Os leucotrienos difundem-se rapidamente pela circulação, e no fígado são beta-oxidados em metabólitos inativos carbono-18-, -16 e -14, sendo excretados pela bile. Uma proporção fixa (cerca de 5%) dos cys-LTs, sintetizados nos pulmões e em outras partes, é encontrada inalterada na urina como LTE4. O LTE4 urinário é utilizado, na prática, como marcador da síntese de leucotrienos, servindo também para monitorar a eficácia das drogas inibidoras de síntese.
Os leucotrienos LTC4 e LTD4 atuam como potentes broncoconstritores agindo em receptores na musculatura lisa das vias aéreas, sendo de 1.000 a 10.000 vezes mais potentes que a histamina in vivo e in vitro.12 O LTE4 é 10 vezes menos potente que o LTC4 e LTD4, porém é 10–100 vezes mais potente que a histamina, sendo a contração muscular intensamente prolongada.
Os leucotrienos são uns dos mais potentes secretagogos de muco nos bronquíolos humanos, sendo 100 vezes mais potentes do que agonistas colinérgicos (metacolina) e outros secretagogos (prostanoides). Em humanos, a lentificação do transporte mucociliar que se segue à inalação de alérgenos é bloqueada por antagonistas de receptores de cys-LTS (cys-LTRA).
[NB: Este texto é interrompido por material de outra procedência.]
(** Comparison is that of the tuples (year, month, day). *)
Definition ltb (a b : date) : bool :=
  (year a <? year b)
  || ((year a =? year b)
      && ((month a <? month b)
          || ((month a =? month b) && (day a <? day b)))).

Definition leb (a b : date) : bool := negb (ltb b a).

(** The day after [d]; [date.max] is 9999-12-31. *)
Definition tomorrow (d : date) : result date :=
  if day d <? days_in_month (year d) (month d)
  then Ok (mk (year d) (month d) (day d + 1))
  else if month d <? 12 then Ok (mk (year d) (month d + 1) 1)
  else if year d <? 9999 then Ok (mk (year d + 1) 1 1)
  else Raise OverflowError.

(** [d + timedelta(days=n)] for [n >= 0]: the date [n] days later, or
    OverflowError past [date.max]. *)
Fixpoint add_days (d : date) (n : nat) : result date :=
  match n with
  | O => Ok d
  | S n' => d' ← tomorrow d; add_days d' n'
  end.

(** *** [strftime]

    [%d] and [%m] are two digits, zero padded.  [%Y] is handed to the C
    library: glibc writes the year without padding, other platforms (and
    later CPython releases) pad it to four digits.  [pad_year] says which. *)

Definition digit (n : N) : N := 48 + n mod 10.

Definition fmt2 (n : N) : str := [digit (n / 10); digit n].

Definition fmt4 (n : N) : str :=
  [digit (n / 1000); digit (n / 100); digit (n / 10); digit n].

Fixpoint strip_zeros (s : str) : str :=
  match s with
  | 48 :: r => match r with [] => s | _ => strip_zeros r end
  | _ => s
  end.

Definition fmt_Y (pad_year : bool) (y : N) : str :=
  if pad_year then fmt4 y else strip_zeros (fmt4 y).

(** [d.strftime("%d.%m.%Y")] *)
Definition strftime_dmy (pad_year : bool) (d : date) : str :=
  fmt2 (day d) ++ [46] ++ fmt2 (month d) ++ [46] ++ fmt_Y pad_year (year d).

(** [d.strftime("%Y.%m.%d")] *)
Definition strftime_ymd (pad_year : bool) (d : date) : str :=
  fmt_Y pad_year (year d) ++ [46] ++ fmt2 (month d) ++ [46] ++ fmt2 (day d).

(** [str(d)], which is [d.isoformat()]: "%04d-%02d-%02d". *)
Definition isoformat (d : date) : str :=
  fmt4 (year d) ++ [45] ++ fmt2 (month d) ++ [45] ++ fmt2 (day d).

(** *** [datetime.strptime(s, "%d.%m.%Y").date()]

    The format compiles to the regular expression

      (?P<d>3[0-1]|[1-2]\d|0[1-9]|[1-9]| [1-9])\.(?P<m>1[0-2]|0[1-9]|[1-9])\.(?P<Y>\d\d\d\d)

    matched at the start of the text; [\d] is any Unicode decimal digit.
    A matcher takes the text and a continuation for the rest of the
    pattern; alternatives are tried in order, the next one when the rest of
    the pattern fails after the previous one. *)

Definition between (lo hi c : N) : bool := (lo <=? c) && (c <=? hi).

Definition alt {A} (x y : option A) : option A :=
  match x with
  | Some _ => x
  | None => y
  end.

Definition one {A} (p : N → bool) (s : str) (k : str → str → option A)
  : option A :=
  match s with
  | c :: r => if p c then k [c] r else None
  | _ => None
  end.

Definition two {A} (p1 p2 : N → bool) (s : str) (k : str → str → option A)
  : option A :=
  match s with
  | c1 :: c2 :: r => if p1 c1 && p2 c2 then k [c1; c2] r else None
  | _ => None
  end.

Definition re_d {A} (s : str) (k : str → str → option A) : option A :=
  alt (two (between 51 51) (between 48 49) s k)
 (alt (two (between 49 50) isdecimal_cp s k)
 (alt (two (between 48 48) (between 49 57) s k)
 (alt (one (between 49 57) s k)
      (two (between 32 32) (between 49 57) s k)))).

Definition re_m {A} (s : str) (k : str → str → option A) : option A :=
  alt (two (between 49 49) (between 48 50) s k)
 (alt (two (between 48 48) (between 49 57) s k)
      (one (between 49 57) s k)).

Definition re_Y {A} (s : str) (k : str → str → option A) : option A :=
  match s with
  | a :: b :: c :: d :: r =>
      if isdecimal_cp a && isdecimal_cp b && isdecimal_cp c && isdecimal_cp d
      then k [a; b; c; d] r else None
  | _ => None
  end.

Definition re_dot {A} (s : str) (k : str → option A) : option A :=
  match s with
  | 46 :: r => k r
  | _ => None
  end.

(** The groups d, m, Y and the text left after the match. *)
Definition re_match (s : str) : option (str * str * str * str) :=
  re_d s (λ d r, re_dot r (λ r, re_m r (λ m r, re_dot r (λ r,
  re_Y r (λ y r, Some (d, m, y, r)))))).

Definition strptime_dmy (s : str) : result date :=
  match re_match s with
  | None => Raise ValueError            (* does not match format *)
  | Some (d, m, y, rest) =>
      match rest with
      | _ :: _ => Raise ValueError      (* unconverted data remains *)
      | [] =>
          year ← int y; month ← int m; day ← int d;
          new year month day
      end
  end.

End Date.

(** ** class Phone *)

Module Phone.

Record t : Type := mk { value : str }.

Definition validate (value : str) : bool :=
  isdigit value && bool_decide (length value = 10%nat).

Definition init (value : str) : result t :=
  if negb (validate value) then Raise ValueError else Ok (mk value).

End Phone.

(** ** class Birthday *)

Module Birthday.

Record t : Type := mk { value : Date.date }.

Definition init (value : str) : result t :=
  match Date.strptime_dmy value with
  | Ok d => Ok (mk d)
  | Raise ValueError => Raise ValueError
  | Raise e => Raise e
  end.

End Birthday.

(** ** class Record ([Record] being a keyword, the module is
    [ContactRecord]) *)

Module ContactRecord.

Record t : Type := mk {
  name : str;
  phones : list Phone.t;
  birthday : option Birthday.t
}.

Definition init (name : str) : t := mk name [] None.

(** A method body takes the state of [self] to the state it leaves and
    its outcome. *)
Definition method (A : Type) : Type := t → t * result A.

Definition add_phone (phone : str) : method unit := λ self,
  match Phone.init phone with
  | Ok p => (mk (name self) (phones self ++ [p]) (birthday self), Ok ())
  | Raise e => (self, Raise e)
  end.

(** The [for idx, phone in enumerate(self.phones)] loop, at index [idx]
    with [rest] still to visit. *)
Fixpoint change_phone_from (idx : nat) (rest : list Phone.t)
    (old_phone new_phone : str) : method unit := λ self,
  match rest with
  | [] => (self, Raise KeyError)
  | phone :: rest' =>
      if decide (Phone.value phone = old_phone) then
        match Phone.init new_phone with
        | Ok p =>
            (mk (name self) (<[idx := p]> (phones self)) (birthday self),
             Ok ())
        | Raise e => (self, Raise e)
        end
      else change_phone_from (S idx) rest' old_phone new_phone self
  end.

Definition change_phone (old_phone new_phone : str) : method unit :=
  λ self, change_phone_from 0 (phones self) old_phone new_phone self.

Definition add_birthday (birthday : str) : method unit := λ self,
  match Birthday.init birthday with
  | Ok b => (mk (name self) (phones self) (Some b), Ok ())
  | Raise e => (self, Raise e)
  end.

(** [__str__] *)
Definition to_str (self : t) : str :=
  lit "Record(name=" ++ name self
  ++ lit ", phones=" ++ join (lit ", ") (map Phone.value (phones self))
  ++ lit ", birthday="
  ++ match birthday self with
     | Some b => Date.isoformat (Birthday.value b)
     | None => lit "N/A"
     end
  ++ lit ")".

End ContactRecord.

(** ** class AddressBook *)

Module AddressBook.

Record t : Type := mk { contacts : list ContactRecord.t }.

Definition init : t := mk [].

Definition add_record (record : ContactRecord.t) (self : t) : t :=
  mk (contacts self ++ [record]).

(** One row of the birthday report. *)
Record entry : Type := mk_entry { entry_name : str; congratulation_date : str }.

Global Instance entry_eq_dec : EqDecision entry.
Proof. solve_decision. Defined.

Section Methods.

(** [str.lower()], the full Unicode lower-casing, is left abstract. *)
Variable lower : str → str.

Fixpoint find_in (records : list ContactRecord.t) (name : str)
  : option ContactRecord.t :=
  match records with
  | [] => None
  | record :: rest =>
      if decide (lower (ContactRecord.name record) = lower name)
      then Some record
      else find_in rest name
  end.

Definition find (self : t) (name : str) : option ContactRecord.t :=
  find_in (contacts self) name.

Variable pad_year : bool.

(** [today <= birthday_this_year <= today + timedelta(days=7)]: a chained
    comparison, the second operand pair evaluated only if the first holds. *)
Definition within_week (today birthday_this_year : Date.date) : result bool :=
  if Date.leb today birthday_this_year then
    limit ← Date.add_days today 7;
    Ok (Date.leb birthday_this_year limit)
  else Ok false.

(** The body of the loop for a record that has a birthday: the date
    compared, after the roll to next year. *)
Definition occurrence (today birthday : Date.date) : result Date.date :=
  birthday_this_year ← Date.replace_year birthday (Date.year today);
  if Date.ltb birthday_this_year today
  then Date.replace_year birthday_this_year (Date.year today + 1)
  else Ok birthday_this_year.

Fixpoint upcoming_from (today : Date.date) (records : list ContactRecord.t)
    (upcoming_birthdays : list entry) : result (list entry) :=
  match records with
  | [] => Ok upcoming_birthdays
  | record :: rest =>
      match ContactRecord.birthday record with
      | None => upcoming_from today rest upcoming_birthdays
      | Some b =>
          birthday_this_year ← occurrence today (Birthday.value b);
          inside ← within_week today birthday_this_year;
          upcoming_from today rest
            (if inside : bool
             then upcoming_birthdays
                  ++ [mk_entry (ContactRecord.name record)
                        (Date.strftime_ymd pad_year birthday_this_year)]
             else upcoming_birthdays)
      end
  end.

(** [today] stands for [datetime.today().date()]. *)
Definition get_upcoming_birthdays (today : Date.date) (self : t)
  : result (list entry) :=
  upcoming_from today (contacts self) [].

End Methods.

End AddressBook.

(** ** Command handlers *)

Module Handlers.

(** The [input_error] decorator. *)
Definition input_error (r : result str) : result str :=
  match r with
  | Raise ValueError => Ok (lit "Please give me proper value.")
  | Raise IndexError => Ok (lit "Enter the argument for the command.")
  | Raise KeyError => Ok (lit "Contact not found.")
  | _ => r
  end.

Section Handlers.

Variable lower : str → str.
Variable pad_year : bool.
O LTC4 e LTD4 atuam no endotélio de vênulas pós-capilares permitindo extravasamento de macromoléculas gerando edema e via receptores cys-LT2 determinam constrição das veias pulmonares. Os cys-LTs podem upregulate a expressão de adesão de moléculas (p.ex. P-selectinas) no endotélio vascular, favorecendo a marginação dos leucócitos. Estimulam a PLA2 com a subsequente ativação de prostaglandinas e tromboxane.
Na inflamação crônica os cys-LTs têm uma potente ação quimiotáxica para atrair eosinófilos para o local da inflamação. Este efeito pode ser mediado: por ação quimiotáxica direta nos eosinófilos via receptores cys-LT; upregulation das moléculas de adesão no endotélio vascular pulmonar; interação com citocinas que interferem na eosinopoiese ou interferindo na apoptose (morte celular programada).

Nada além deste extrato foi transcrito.